I have a student that wants to provide the option of two different type of games in the Clicker App - if the user clicks catButton, then the game behaves one way, and if dogButton, another way. She attempted this with two different functions: a catFunction in the catButton event handler, and a dogFunction in the dogButton event handler. Each function contains a series of onEvents.
The problem is that even though it appears that her code assigns the variables for lives and score back to the game’s defaults after a lost game, if you play the game again, the numbers go up and down by two points (instead of one). It’s as if the user is trapped in a double function.
We understand that she could probably fix this problem by creating two screens with a separate series of onEvents, but she wanted to try to handle it with functions on one screen. And now we’re really curious as to why the logic behaves this way. Is this problem due to having onEvents embedded within an onEvent? (I also realize there might be something entirely different amiss in the logic; I’m new at this myself.)

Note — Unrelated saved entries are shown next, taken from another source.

(** C3 (amended), at a board whose lane 2 is at the bound: [increment(2)]
    is refused, [decrement(2)] goes through and leaves 19 points. *)
Lemma increment_decrement_contract_witness :
  increment 2 (board [0; 0; 20; 0; 0; 0] false)
    = (Normal false, board [0; 0; 20; 0; 0; 0] false) /\
  exists w',
    decrement 2 (board [0; 0; 20; 0; 0; 0] false) = (Normal true, w') /\
    levels (state w') = [0; 0; 19; 0; 0; 0] /\
    minusMinus 20 = 19 /\
    lastUpdated (state w') = clock (board [0; 0; 20; 0; 0; 0] false) /\
    persisted w'.
Proof.
  destruct (increment_decrement_contract (board [0; 0; 20; 0; 0; 0] false) 2)
    as (Hrefuse & _ & _ & Hdec & _).
  split.
  - apply Hrefuse. right; right; right; right. exists 20. split; [reflexivity|].
    simpl. unfold CONFIG.MAX_LEVELS. lia.
  - destruct Hdec as (l & Hl & _ & Hdec).
    + intros [Hlock|[Hlt|[Hge|[Hnone|(l & Hl & Hle)]]]];
        [discriminate|lia|unfold CONFIG.LANES in Hge; lia|discriminate|].
      simpl in Hl. injection Hl as <-. lia.
    + simpl in Hl. injection Hl as <-.
      destruct Hdec as (w' & Hrun & _ & Hex & Hlev & Hstamp & Hpers).
      * apply safeInteger_range. lia.
      * exists w'. split_and!; [exact Hrun|exact Hlev|exact Hex|exact Hstamp|].
        apply Hpers. reflexivity.
Defined.

(** C10, at the same board: the refused [increment(2)]. *)
Lemma refused_call_changes_nothing_witness :
  snd (increment 2 (board [0; 0; 20; 0; 0; 0] false))
  = board [0; 0; 20; 0; 0; 0] false.
Proof.
  apply (refused_call_changes_nothing (board [0; 0; 20; 0; 0; 0] false) _ 2).
  left. vm_compute. reflexivity.
Defined.

(** C6, at the page that started on an empty store and scored once, read
    back by a state object that holds 4 points in every lane, is locked
    and has the bound 7: after [loadOrInit()] it holds the saved levels,
    bound and zone, and is still locked. *)
Lemma save_loadOrInit_roundtrip_witness :
  levels (state played) = [0; 0; 1; 0; 0; 0] /\
  exists w1 w2,
    save played = (Normal tt, w1) /\
    loadOrInit
      (with_state (with_maxLevels 7 (state (board [4; 4; 4; 4; 4; 4] true)))
         (with_localStorage (localStorage (snd (save played)))
            (board [4; 4; 4; 4; 4; 4] true)))
      = (Normal true, w2) /\
    levels (state w2) = levels (state played) /\
    maxLevels (state w2) = maxLevels (state played) /\
    timezone (state w2) = timezone (state played) /\
    isLocked (state w2) = true.
Proof.
  split; [vm_compute; reflexivity|].
  assert (Hreach : reachable played).
  { unfold played. apply reachable_step, reachable_step, reachable_boot. }
  destruct (save_loadOrInit_roundtrip played
              (with_state (with_maxLevels 7 (state (board [4; 4; 4; 4; 4; 4] true)))
                 (with_localStorage (localStorage (snd (save played)))
                    (board [4; 4; 4; 4; 4; 4] true)))
              Hreach)
    as (w1 & w2 & Hs & _ & Hl & Hlev & Hmax & Htz & _ & Hlock & _).
  - vm_compute. reflexivity.
  - vm_compute. discriminate.
  - vm_compute. reflexivity.
  - reflexivity.
  - vm_compute. reflexivity.
  - exists w1, w2. split_and!; assumption.
Defined.

(** C8, at a visible page with no timer yet: handles 1 and 2 are both
    pending after two visibility changes. *)
Lemma visibility_timers_pile_up_witness :
  exists w1 w2,
    onVisibilityChange (board [0; 0; 0; 0; 0; 0] false) = (Normal tt, w1) /\
    onVisibilityChange w1 = (Normal tt, w2) /\
    timers w2 !! 1%positive
      = Some {| callback := VisibilityCheck; delay := 1000 |} /\
    timers w2 !! 2%positive
      = Some {| callback := VisibilityCheck; delay := 1000 |}.
Proof.
  destruct (visibility_timers_pile_up (board [0; 0; 0; 0; 0; 0] false) eq_refl)
    as (w1 & w2 & H1 & H2 & H3 & H4 & _).
  exists w1, w2. split_and!; assumption.
Defined.

(** *** Scenarios of the specification *)

(** A record of 1 January is not adopted on 2 January. *)
Lemma stale_record_example :
  fst (loadOrInit (boot (storeOf stale) jan2 false)) = Normal false /\
  levels (state (snd (loadOrInit (boot (storeOf stale) jan2 false))))
    = [0; 0; 0; 0; 0; 0] /\
  dateKey (state (snd (loadOrInit (boot (storeOf stale) jan2 false))))
    = "2023-01-02".
Proof. split_and!; vm_compute; reflexivity. Qed.

(** A record of today under version 2 is not adopted. *)
Lemma unknown_version_example :
  fst (loadOrInit (boot (storeOf unknownVersion) jan2 false)) = Normal false /\
  levels (state (snd (loadOrInit (boot (storeOf unknownVersion) jan2 false))))
    = [0; 0; 0; 0; 0; 0].
Proof. split_and!; vm_compute; reflexivity. Qed.

(** Today's record under version 1 is adopted. *)
Lemma fresh_record_example :
  fst (loadOrInit (boot (storeOf fresh) jan2 false)) = Normal true /\
  levels (state (snd (loadOrInit (boot (storeOf fresh) jan2 false))))
    = [5; 0; 0; 0; 0; 0].
Proof. split_and!; vm_compute; reflexivity. Qed.

(** A store that refuses access, and a text that is no JSON: the error is
    caught and logged, and the day starts fresh. *)
Lemma unreadable_store_example :
  loadOrInit (boot {| item := None; mode := Denied |} jan2 false)
  = (Normal false,
     snd (resetForNewDay
            (with_console [Warn SecurityError]
               (boot {| item := None; mode := Denied |} jan2 false)))) /\
  fst (loadOrInit (boot {| item := Some "{oops"; mode := Available |} jan2 false))
  = Normal false /\
  console (snd (loadOrInit (boot {| item := Some "{oops"; mode := Available |} jan2 false)))
  = [Warn SyntaxError].
Proof. split_and!; vm_compute; reflexivity. Qed.

(** Six lanes, bound 20, all zero: five calls of [increment(2)] return
    [true] and leave [0,0,5,0,0,0]; of 21 calls the last returns [false]
    and lane 2 stays at 20. *)
Lemma increment_scenario :
  fst (incrementTimes 5 2 (board [0; 0; 0; 0; 0; 0] false)) = replicate 5 true /\
  levels (state (snd (incrementTimes 5 2 (board [0; 0; 0; 0; 0; 0] false))))
    = [0; 0; 5; 0; 0; 0] /\
  fst (incrementTimes 21 2 (board [0; 0; 0; 0; 0; 0] false))
    = (replicate 20 true ++ [false])%list /\
  levels (state (snd (incrementTimes 21 2 (board [0; 0; 0; 0; 0; 0] false))))
    = [0; 0; 20; 0; 0; 0].
Proof. split_and!; vm_compute; reflexivity. Qed.

(** One millisecond before midnight in Taipei, [init] arms one timer with
    a delay of 1 ms. When it fires at midnight the rollover to 3 January
    happens, the closure throws, and no timer is pending afterwards. *)
Lemma midnight_scenario :
  timers started = {[ 1%positive := {| callback := MidnightReset; delay := 1 |} ]} /\
  fst (fire 1 (outside (localStorage started) (beforeMidnight + 1) false started))
    = Abrupt TypeError /\
  dateKey (state (snd (fire 1 (outside (localStorage started) (beforeMidnight + 1)
                                 false started))))
    = "2023-01-03" /\
  timers (snd (fire 1 (outside (localStorage started) (beforeMidnight + 1)
                         false started)))
    = ∅.
Proof. split_and!; vm_compute; reflexivity. Qed.

(** On a machine set to UTC the day string of Taipei is read back as a
    UTC midnight: at 2023-01-01T20:00Z (04:00 on 2 January in Taipei) the
    delay is 28 hours, while the day changes in Taipei 20 hours later. *)
Lemma delay_on_utc_machine_example :
  fst (@msUntilNextMidnight (Reference.platform 0)
         (boot emptyStore 1672603200000 false))
    = Normal (28 * 3600000) /\
  fst (msUntilNextMidnight (boot emptyStore 1672603200000 false))
    = Normal (20 * 3600000) /\
  Reference.format "Asia/Taipei" (1672603200000 + 20 * 3600000 - 1) = "2023-01-02" /\
  Reference.format "Asia/Taipei" (1672603200000 + 20 * 3600000) = "2023-01-03".
Proof. split_and!; vm_compute; reflexivity. Qed.

(** After two visibility changes, [cleanup] cancels the newer timer only;
    and the older one, fired on the next day, still performs a rollover. *)
Lemma visibility_scenario :
  timers (snd (cleanup (snd (onVisibilityChange
                               (snd (onVisibilityChange
                                       (board [4; 0; 0; 0; 0; 0] false)))))))
    = {[ 1%positive := {| callback := VisibilityCheck; delay := 1000 |} ]} /\
  levels (state (snd (fire 1
            (outside emptyStore (jan2 + 86400000) false
               (snd (onVisibilityChange
                       (snd (onVisibilityChange
                               (board [4; 0; 0; 0; 0; 0] false)))))))))
    = [0; 0; 0; 0; 0; 0].
Proof. split_and!; vm_compute; reflexivity. Qed.

(** *** Further examples *)

Import PageExamples.

(** X4, at a board whose lane 2 is at the bound: the up arrow is drawn
    disabled and [increment(2)] returns [false]. *)
Lemma arrows_tell_refusal_witness :
  upBtn (render (state (board [0; 0; 20; 0; 0; 0] false)) classroom) !! 2%nat
    = Some true /\
  fst (increment (Z.of_nat 2) (board [0; 0; 20; 0; 0; 0] false)) = Normal (negb true).
Proof.
  assert (Hup : upBtn (render (state (board [0; 0; 20; 0; 0; 0] false)) classroom)
                  !! 2%nat = Some true) by (vm_compute; reflexivity).
  split; [exact Hup|].
  apply (proj1 (arrows_tell_refusal (board [0; 0; 20; 0; 0; 0] false) classroom
                  2%nat 20 ltac:(vm_compute; reflexivity) eq_refl) true Hup).
Defined.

Oooh, this is a tricky misconception about how event handlers work. When you call onEvent() it creates a new event handler sitting in the background responding to events. Once you’ve created an event handler, there’s no way to get rid of it. When you restart the game the old event handlers are still hanging out in the background and new event handlers are created, which is why you see it changing by 2 instead of one.
As a rule, you should never put an onEvent() block inside another block in order to prevent duplicating your event handlers. One approach to getting the kind of behavior your student is looking for would be to create a single event handler at the top level for each of “dogclicker” and “catclicker” and then use a variable to track whether you have chosen dog or cat mode. This could roughly look like this:
@agrant great question, and nice observation. That is correct, event handlers are not “student-generated” abstractions. According the AP rubric:
The following are examples of abstractions (EK 5.3.1): o Procedures o Parameters o Lists o Application program interfaces (APIs) o Libraries
For the purposes of AppLab, functions (which are really just procedures) are probably the easiest and most straight forward way to get the “abstraction” points.
Hi Kaitie, (I was in your PD this past summer in Philly)
So is the best advice to students working in App Lab on the Create Task to not use OnEvent AT ALL or just not to claim it as a student created abstraction or algorithm (leaving the OnEvent OUTSIDE the rectangle and circle)?
If a student were to try to create the same function on their own without OnEvent (say "if a button is clicked, trigger an event) is that even possible to do in App Lab?
onEvent is the built in mechanic for “registering” event listeners with the system. There is no other way to do it. However, you could take the code that you wrote inside an event handler function and break it out into a named function that you call from the event handler. A trivial example (don’t get distracted by what the code is trying to do initially):
Instead of this:
onEvent("btn1","click",function(){
var base = 2;
var exp = 8;
var result = base;
for(var i=0; i<exp-1; i++){
result = result * base;
}
console.log(result);
}
DO THIS:
onEvent("btn1","click", function(){
twoToTheEighth();
}
function twoToTheEighth(){
var base = 2;
var exp = 8;
var result = base;
for(var i=0; i<exp-1; i++){
result = result * base;
}
console.log(result);
}
I have a student who has created an app with several screens and wants the score to update at the end or throughout the game. He has created several variables but none seem to keep track of the score at the end. Is it possible to keep track of a score with a multi screen app?
Yes. Score needs to be a global variable. Also, make sure the text box is getting updated each time the score changes. Ask the student to look at the Clicker Game developed earlier.
Please note, the CSP Principles Course and Exam Description states on page 83 that once the Create PT has begun teachers may not “write, revise, amend, or correct student work, including debugging the program, writing or designing functionality of the program, testing the program, or making revisions to the program”. If this question is about an ongoing Create PT, then rather than helping the student debug this issue, I highly recommend that you advise your student to only use App Lab features or programming constructs over which they already have mastery.
This is a question on whether or not it can be done in app lab. I understand about not intervening but I also don’t want them to attempt to do something that isn’t possible on this platform. In most of the examples I have seen in this platform the score is always just updated on one screen, not several. What they are creating has several screens with questions on each screen. They want the score to be updated on every screen and at the end keep track of the score and display a total at the end. They have created several variables to calculate the scores and labels but none seem to work. Is what they are doing something that is feasible within app lab?
Yes it is possible. The student must make sure that “score” is a global variable and all UI Elements that are showing the value of score (textbox or label) are updated each time score changes. Here is a link to my code for clicker game. I have commented out some parts of the code to make it easier to play and see the score getting updated.
Thank you. From what I saw the student had something similar. I will just advise them to go back and debug since I am can’t tell them what is exactly wrong with the program. But them knowing it is possible will allow them to forge forward. Thanks again.